BRIEF - Each entry must be copied exactly, without omission.

** EXTRACTED DATA follows **

Definition updateGroceryItemSchema
    : ZodSchema UpdateGroceryItemRequest.t UpdateGroceryItemRequest.t :=
  fun data =>
    parsed
      (optional (fun name =>
                   string_min 1 "Item name cannot be empty" name
                   ++ string_max 255 "Item name must be 255 characters or less" name)
         (UpdateGroceryItemRequest.name data)
       ++ optional (number_min 1 "Quantity must be at least 1")
            (UpdateGroceryItemRequest.quantity data)
       ++ optional (string_max 255 "Store name must be 255 characters or less")
            (UpdateGroceryItemRequest.store data)
       ++ optional (string_max 100 "Category must be 100 characters or less")
            (UpdateGroceryItemRequest.category data)
       ++ optional (string_max 1000 "Notes must be 1000 characters or less")
            (UpdateGroceryItemRequest.notes data)
       ++ (if (0 <? keys_length data)%nat then []
           else ["At least one field must be provided for update"]))
      data.

Definition groceryItemFiltersSchema
    : ZodSchema GroceryItemFilters.t GroceryItemFilters.t :=
  fun data =>
    parsed
      (optional (string_max 255 "Store filter must be 255 characters or less")
         (GroceryItemFilters.store data)
       ++ optional (string_max 100 "Category filter must be 100 characters or less")
            (GroceryItemFilters.category data)
       ++ optional (string_max 255 "Search term must be 255 characters or less")
            (GroceryItemFilters.search data))
      data.

Definition idSchema : ZodSchema Z Z :=
  fun id => parsed (number_positive "ID must be a positive integer" id) id.

Definition loginSchema {pkg : Packages} : ZodSchema LoginRequest.t LoginRequest.t :=
  fun data =>
    parsed
      ((if zod_email (LoginRequest.email data) then [] else ["Invalid email format"])
       ++ string_min 1 "Password is required" (LoginRequest.password data))
      data.

(** [validateRequestBody]: throws a plain [Error] when the parse fails. *)
Definition validateRequestBody {I O} (schema : ZodSchema I O) (data : I)
    : Completion O :=
  match schema data with
  | success data => Return data
  | failure errors =>
      Throw (mkException JsError
               ("Validation failed: " ++ String.concat ", " errors)%string)
  end.

End Validation.

(* ===================================================================== *)
(** * Grocery item repository
      (lib/repositories/grocery-item.repository.ts) *)
(* ===================================================================== *)

Module GroceryItemRepository.

(** The object literal has no [store] property. *)
Definition mapDbRowToGroceryItem (row : Sql.ResultRow) : GroceryItem.t :=
  GroceryItem.mk (Sql.id row) (Sql.user_id row) (Sql.name row) (Sql.quantity row)
    None (Sql.category row) (Sql.notes row) (Sql.is_purchased row)
    (Sql.created_at row) (Sql.updated_at row).

(** [value || null] on an optional string: absent and empty both give null. *)
Definition or_null (value : option string) : option string :=
  match value with
  | Some EmptyString => None
  | Some s => Some s
  | None => None
  end.

(** The test [if (value)] on an optional string. *)
Definition truthy (value : option string) : option string := or_null value.

Definition create (userId : Z) (itemData : CreateGroceryItemRequest.t)
    : Async GroceryItem.t :=
  let name := CreateGroceryItemRequest.name itemData in
  let quantity :=
    match CreateGroceryItemRequest.quantity itemData with
    | Some q => q
    | None => 1
    end in
  let category := CreateGroceryItemRequest.category itemData in
  let notes := CreateGroceryItemRequest.notes itemData in
  result <- query (InsertItem userId)
              (Sql.insert_grocery_item userId name quantity
                 (or_null category) (or_null notes)) ;;
  match result with
  | [] => throw DatabaseError "Failed to create grocery item"
  | row :: _ => ret (mapDbRowToGroceryItem row)
  end.

Definition findById (id userId : Z) : Async (option GroceryItem.t) :=
  result <- query (SelectItemById id userId) (Sql.select_item_by_id id userId) ;;
  match result with
  | [] => ret None
  | row :: _ => ret (Some (mapDbRowToGroceryItem row))
  end.

(** The conditions [findByUserId] appends to the query text. Nothing is
    appended for [filters.store]. *)
Definition conditions (filters : option GroceryItemFilters.t)
    : list Sql.Condition :=
  let conds := [] in
  let conds :=
    match truthy (match filters with
                  | Some f => GroceryItemFilters.category f
                  | None => None
                  end) with
    | Some category => conds ++ [Sql.category_eq category]
    | None => conds
    end in
  let conds :=
    match (match filters with
           | Some f => GroceryItemFilters.isPurchased f
           | None => None
           end) with
    | Some isPurchased => conds ++ [Sql.is_purchased_eq isPurchased]
    | None => conds
    end in
  let conds :=
    match truthy (match filters with
                  | Some f => GroceryItemFilters.search f
                  | None => None
                  end) with
    | Some search => conds ++ [Sql.name_or_notes_ilike ("%" ++ search ++ "%")%string]
    | None => conds
    end in
  conds.

Definition findByUserId (userId : Z) (filters : option GroceryItemFilters.t)
    : Async (list GroceryItem.t) :=
  result <- query (SelectItemsByUser userId)
              (Sql.select_items_by_user userId (conditions filters)) ;;
  ret (map mapDbRowToGroceryItem result).

(** The [updateFields] that [update] collects. Nothing is collected for
    [updateData.store]. *)
Definition updateFields (updateData : UpdateGroceryItemRequest.t)
    : list Sql.Assignment :=
  let fields := [] in
  let fields :=
    match UpdateGroceryItemRequest.name updateData with
    | Some v => fields ++ [Sql.set_name v]
    | None => fields
    end in
  let fields :=
    match UpdateGroceryItemRequest.quantity updateData with
    | Some v => fields ++ [Sql.set_quantity v]
    | None => fields
    end in
  let fields :=
    match UpdateGroceryItemRequest.category updateData with
    | Some v => fields ++ [Sql.set_category v]
    | None => fields
    end in
  let fields :=
    match UpdateGroceryItemRequest.notes updateData with
    | Some v => fields ++ [Sql.set_notes v]
    | None => fields
    end in
  let fields :=
    match UpdateGroceryItemRequest.isPurchased updateData with
    | Some v => fields ++ [Sql.set_is_purchased v]
    | None => fields
    end in
  fields.

Definition update (id userId : Z) (updateData : UpdateGroceryItemRequest.t)
    : Async GroceryItem.t :=
  let fields := updateFields updateData in
  match fields with
  | [] => throw DatabaseError "No fields to update"
  | _ :: _ =>
      result <- query (UpdateItem id userId)
                  (Sql.update_grocery_item fields id userId) ;;
      match result with
      | [] => throw NotFoundError "Grocery item not found"
      | row :: _ => ret (mapDbRowToGroceryItem row)
      end
  end.

Definition delete (id userId : Z) : Async bool :=
  rowCount <- query (DeleteItem id userId) (Sql.delete_grocery_item id userId) ;;
  ret (0 <? rowCount).

End GroceryItemRepository.

(* ===================================================================== *)
(** * Grocery item service (lib/services/grocery-item.service.ts) *)
(* ===================================================================== *)

Module GroceryItemService.
Import Validation.

(** [const { userId, ...response } = item] *)
Definition toGroceryItemResponse (item : GroceryItem.t) : GroceryItemResponse.t :=
  GroceryItemResponse.mk (GroceryItem.id item) (GroceryItem.name item)
    (GroceryItem.quantity item) (GroceryItem.store item)
    (GroceryItem.category item) (GroceryItem.notes item)
    (GroceryItem.isPurchased item) (GroceryItem.createdAt item)
    (GroceryItem.updatedAt item).

Definition createItem (userId : Z) (itemData : CreateGroceryItemRequest.t)
    : Async GroceryItemResponse.t :=
  validatedData <- lift (validateRequestBody createGroceryItemSchema itemData) ;;
  item <- GroceryItemRepository.create userId validatedData ;;
  ret (toGroceryItemResponse item).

** End of EXTRACTED DATA **

ANSWER BOX -
Definition updateGroceryItemSchema
    : ZodSchema UpdateGroceryItemRequest.t UpdateGroceryItemRequest.t :=
  fun data =>
    parsed
      (optional (fun name =>
                   string_min 1 "Item name cannot be empty" name
                   ++ string_max 255 "Item name must be 255 characters or less" name)
         (UpdateGroceryItemRequest.name data)
       ++ optional (number_min 1 "Quantity must be at least 1")
            (UpdateGroceryItemRequest.quantity data)
       ++ optional (string_max 255 "Store name must be 255 characters or less")
            (UpdateGroceryItemRequest.store data)
       ++ optional (string_max 100 "Category must be 100 characters or less")
            (UpdateGroceryItemRequest.category data)
       ++ optional (string_max 1000 "Notes must be 1000 characters or less")
            (UpdateGroceryItemRequest.notes data)
       ++ (if (0 <? keys_length data)%nat then []
           else ["At least one field must be provided for update"]))
      data.

Definition groceryItemFiltersSchema
    : ZodSchema GroceryItemFilters.t GroceryItemFilters.t :=
  fun data =>
    parsed
      (optional (string_max 255 "Store filter must be 255 characters or less")
         (GroceryItemFilters.store data)
       ++ optional (string_max 100 "Category filter must be 100 characters or less")
            (GroceryItemFilters.category data)
       ++ optional (string_max 255 "Search term must be 255 characters or less")
            (GroceryItemFilters.search data))
      data.

Definition idSchema : ZodSchema Z Z :=
  fun id => parsed (number_positive "ID must be a positive integer" id) id.

Definition loginSchema {pkg : Packages} : ZodSchema LoginRequest.t LoginRequest.t :=
  fun data =>
    parsed
      ((if zod_email (LoginRequest.email data) then [] else ["Invalid email format"])
       ++ string_min 1 "Password is required" (LoginRequest.password data))
      data.

(** [validateRequestBody]: throws a plain [Error] when the parse fails. *)
Definition validateRequestBody {I O} (schema : ZodSchema I O) (data : I)
    : Completion O :=
  match schema data with
  | success data => Return data
  | failure errors =>
      Throw (mkException JsError
               ("Validation failed: " ++ String.concat ", " errors)%string)
  end.

End Validation.

(* ===================================================================== *)
(** * Grocery item repository
      (lib/repositories/grocery-item.repository.ts) *)
(* ===================================================================== *)

Module GroceryItemRepository.

(** The object literal has no [store] property. *)
Definition mapDbRowToGroceryItem (row : Sql.ResultRow) : GroceryItem.t :=
  GroceryItem.mk (Sql.id row) (Sql.user_id row) (Sql.name row) (Sql.quantity row)
    None (Sql.category row) (Sql.notes row) (Sql.is_purchased row)
    (Sql.created_at row) (Sql.updated_at row).

(** [value || null] on an optional string: absent and empty both give null. *)
Definition or_null (value : option string) : option string :=
  match value with
  | Some EmptyString => None
  | Some s => Some s
  | None => None
  end.

(** The test [if (value)] on an optional string. *)
Definition truthy (value : option string) : option string := or_null value.

Definition create (userId : Z) (itemData : CreateGroceryItemRequest.t)
    : Async GroceryItem.t :=
  let name := CreateGroceryItemRequest.name itemData in
  let quantity :=
    match CreateGroceryItemRequest.quantity itemData with
    | Some q => q
    | None => 1
    end in
  let category := CreateGroceryItemRequest.category itemData in
  let notes := CreateGroceryItemRequest.notes itemData in
  result <- query (InsertItem userId)
              (Sql.insert_grocery_item userId name quantity
                 (or_null category) (or_null notes)) ;;
  match result with
  | [] => throw DatabaseError "Failed to create grocery item"
  | row :: _ => ret (mapDbRowToGroceryItem row)
  end.

Definition findById (id userId : Z) : Async (option GroceryItem.t) :=
  result <- query (SelectItemById id userId) (Sql.select_item_by_id id userId) ;;
  match result with
  | [] => ret None
  | row :: _ => ret (Some (mapDbRowToGroceryItem row))
  end.

(** The conditions [findByUserId] appends to the query text. Nothing is
    appended for [filters.store]. *)
Definition conditions (filters : option GroceryItemFilters.t)
    : list Sql.Condition :=
  let conds := [] in
  let conds :=
    match truthy (match filters with
                  | Some f => GroceryItemFilters.category f
                  | None => None
                  end) with
    | Some category => conds ++ [Sql.category_eq category]
    | None => conds
    end in
  let conds :=
    match (match filters with
           | Some f => GroceryItemFilters.isPurchased f
           | None => None
           end) with
    | Some isPurchased => conds ++ [Sql.is_purchased_eq isPurchased]
    | None => conds
    end in
  let conds :=
    match truthy (match filters with
                  | Some f => GroceryItemFilters.search f
                  | None => None
                  end) with
    | Some search => conds ++ [Sql.name_or_notes_ilike ("%" ++ search ++ "%")%string]
    | None => conds
    end in
  conds.

Definition findByUserId (userId : Z) (filters : option GroceryItemFilters.t)
    : Async (list GroceryItem.t) :=
  result <- query (SelectItemsByUser userId)
              (Sql.select_items_by_user userId (conditions filters)) ;;
  ret (map mapDbRowToGroceryItem result).

(** The [updateFields] that [update] collects. Nothing is collected for
    [updateData.store]. *)
Definition updateFields (updateData : UpdateGroceryItemRequest.t)
    : list Sql.Assignment :=
  let fields := [] in
  let fields :=
    match UpdateGroceryItemRequest.name updateData with
    | Some v => fields ++ [Sql.set_name v]
    | None => fields
    end in
  let fields :=
    match UpdateGroceryItemRequest.quantity updateData with
    | Some v => fields ++ [Sql.set_quantity v]
    | None => fields
    end in
  let fields :=
    match UpdateGroceryItemRequest.category updateData with
    | Some v => fields ++ [Sql.set_category v]
    | None => fields
    end in
  let fields :=
    match UpdateGroceryItemRequest.notes updateData with
    | Some v => fields ++ [Sql.set_notes v]
    | None => fields
    end in
  let fields :=
    match UpdateGroceryItemRequest.isPurchased updateData with
    | Some v => fields ++ [Sql.set_is_purchased v]
    | None => fields
    end in
  fields.

Definition update (id userId : Z) (updateData : UpdateGroceryItemRequest.t)
    : Async GroceryItem.t :=
  let fields := updateFields updateData in
  match fields with
  | [] => throw DatabaseError "No fields to update"
  | _ :: _ =>
      result <- query (UpdateItem id userId)
                  (Sql.update_grocery_item fields id userId) ;;
      match result with
      | [] => throw NotFoundError "Grocery item not found"
      | row :: _ => ret (mapDbRowToGroceryItem row)
      end
  end.

Definition delete (id userId : Z) : Async bool :=
  rowCount <- query (DeleteItem id userId) (Sql.delete_grocery_item id userId) ;;
  ret (0 <? rowCount).

End GroceryItemRepository.

(* ===================================================================== *)
(** * Grocery item service (lib/services/grocery-item.service.ts) *)
(* ===================================================================== *)

Module GroceryItemService.
Import Validation.

(** [const { userId, ...response } = item] *)
Definition toGroceryItemResponse (item : GroceryItem.t) : GroceryItemResponse.t :=
  GroceryItemResponse.mk (GroceryItem.id item) (GroceryItem.name item)
    (GroceryItem.quantity item) (GroceryItem.store item)
    (GroceryItem.category item) (GroceryItem.notes item)
    (GroceryItem.isPurchased item) (GroceryItem.createdAt item)
    (GroceryItem.updatedAt item).

Definition createItem (userId : Z) (itemData : CreateGroceryItemRequest.t)
    : Async GroceryItemResponse.t :=
  validatedData <- lift (validateRequestBody createGroceryItemSchema itemData) ;;
  item <- GroceryItemRepository.create userId validatedData ;;
  ret (toGroceryItemResponse item).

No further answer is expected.